* _What is expected_: Here are some entries. Print them exactly as they are.

Collected data

____________________

(** C9, as the code has it.  The index [1] on [split('TYPE=')] is in
    bounds exactly under the presupposition that [INFO] contains
    ["TYPE="].  A table with a row whose [INFO] lacks it never yields an
    expanded table; the exception is the [IndexError] of that row when the
    format check, the rows before it and its own [ALT] raise nothing
    first. *)
Theorem expand_requires_type_key :
  (forall s : string,
     Py.contains "TYPE=" s = true ->
     exists after : string, list_item (Py.split s "TYPE=") 1 = Ok after) /\
  (forall (df_vcf : DataFrame) (l : Z) (row : Series) (s : string),
     In (l, row) (iterrows df_vcf) ->
     series_get row "INFO" = Ok (CStr s) ->
     Py.contains "TYPE=" s = false ->
     is_ok (expand_multiallelic_variants df_vcf) = false) /\
  (forall (df_vcf : DataFrame) (pre post : list (Z * Series)) (l : Z)
          (row : Series) (s format_value : string) (ro ao dp : nat),
     iterrows df_vcf = pre ++ (l, row) :: post ->
     series_get row "INFO" = Ok (CStr s) ->
     Py.contains "TYPE=" s = false ->
     format_example_of df_vcf = Ok (CStr format_value) ->
     find_index format_value "RO" = Some ro ->
     find_index format_value "AO" = Some ao ->
     find_index format_value "DP" = Some dp ->
     is_ok (rows_loop ro ao dp (skipn 9 (columns df_vcf)) pre) = true ->
     is_ok (alt_alleles_of row) = true ->
     expand_multiallelic_variants df_vcf = Raise IndexError).
Proof.
  split; [exact split_type_in_bounds|]. split.
  - intros df l row s I G C.
    unfold expand_multiallelic_variants, expanded_rows.
    destruct (format_example_of df) as [c|]; [|reflexivity].
    cbn [bind]. destruct (as_str c) as [fmt|]; [|reflexivity]. cbn [bind].
    destruct (find_index fmt "RO") as [ro|]; [|reflexivity].
    destruct (find_index fmt "AO") as [ao|]; [|reflexivity].
    destruct (find_index fmt "DP") as [dp|]; [|reflexivity].
    pose proof (rows_loop_ok_all ro ao dp (skipn 9 (columns df)) _ l row I
                  (proj1 (expand_row_without_type ro ao dp _ row s G C))) as R.
    destruct (rows_loop ro ao dp (skipn 9 (columns df)) (iterrows df));
      [discriminate|reflexivity].
  - intros df pre post l row s fmt ro ao dp I G C F RO AO DP P A.
    unfold expand_multiallelic_variants, expanded_rows.
    rewrite F. cbn [bind as_str]. rewrite RO, AO, DP, I.
    rewrite (rows_loop_app_raise ro ao dp _ pre post l row IndexError P);
      [reflexivity|].
    now apply (proj2 (expand_row_without_type ro ao dp _ row s G C)).
Qed.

____________________

* _Finished task_:
(** C9, as the code has it.  The index [1] on [split('TYPE=')] is in
    bounds exactly under the presupposition that [INFO] contains
    ["TYPE="].  A table with a row whose [INFO] lacks it never yields an
    expanded table; the exception is the [IndexError] of that row when the
    format check, the rows before it and its own [ALT] raise nothing
    first. *)
Theorem expand_requires_type_key :
  (forall s : string,
     Py.contains "TYPE=" s = true ->
     exists after : string, list_item (Py.split s "TYPE=") 1 = Ok after) /\
  (forall (df_vcf : DataFrame) (l : Z) (row : Series) (s : string),
     In (l, row) (iterrows df_vcf) ->
     series_get row "INFO" = Ok (CStr s) ->
     Py.contains "TYPE=" s = false ->
     is_ok (expand_multiallelic_variants df_vcf) = false) /\
  (forall (df_vcf : DataFrame) (pre post : list (Z * Series)) (l : Z)
          (row : Series) (s format_value : string) (ro ao dp : nat),
     iterrows df_vcf = pre ++ (l, row) :: post ->
     series_get row "INFO" = Ok (CStr s) ->
     Py.contains "TYPE=" s = false ->
     format_example_of df_vcf = Ok (CStr format_value) ->
     find_index format_value "RO" = Some ro ->
     find_index format_value "AO" = Some ao ->
     find_index format_value "DP" = Some dp ->
     is_ok (rows_loop ro ao dp (skipn 9 (columns df_vcf)) pre) = true ->
     is_ok (alt_alleles_of row) = true ->
     expand_multiallelic_variants df_vcf = Raise IndexError).
Proof.
  split; [exact split_type_in_bounds|]. split.
  - intros df l row s I G C.
    unfold expand_multiallelic_variants, expanded_rows.
    destruct (format_example_of df) as [c|]; [|reflexivity].
    cbn [bind]. destruct (as_str c) as [fmt|]; [|reflexivity]. cbn [bind].
    destruct (find_index fmt "RO") as [ro|]; [|reflexivity].
    destruct (find_index fmt "AO") as [ao|]; [|reflexivity].
    destruct (find_index fmt "DP") as [dp|]; [|reflexivity].
    pose proof (rows_loop_ok_all ro ao dp (skipn 9 (columns df)) _ l row I
                  (proj1 (expand_row_without_type ro ao dp _ row s G C))) as R.
    destruct (rows_loop ro ao dp (skipn 9 (columns df)) (iterrows df));
      [discriminate|reflexivity].
  - intros df pre post l row s fmt ro ao dp I G C F RO AO DP P A.
    unfold expand_multiallelic_variants, expanded_rows.
    rewrite F. cbn [bind as_str]. rewrite RO, AO, DP, I.
    rewrite (rows_loop_app_raise ro ao dp _ pre post l row IndexError P);
      [reflexivity|].
    now apply (proj2 (expand_row_without_type ro ao dp _ row s G C)).
Qed.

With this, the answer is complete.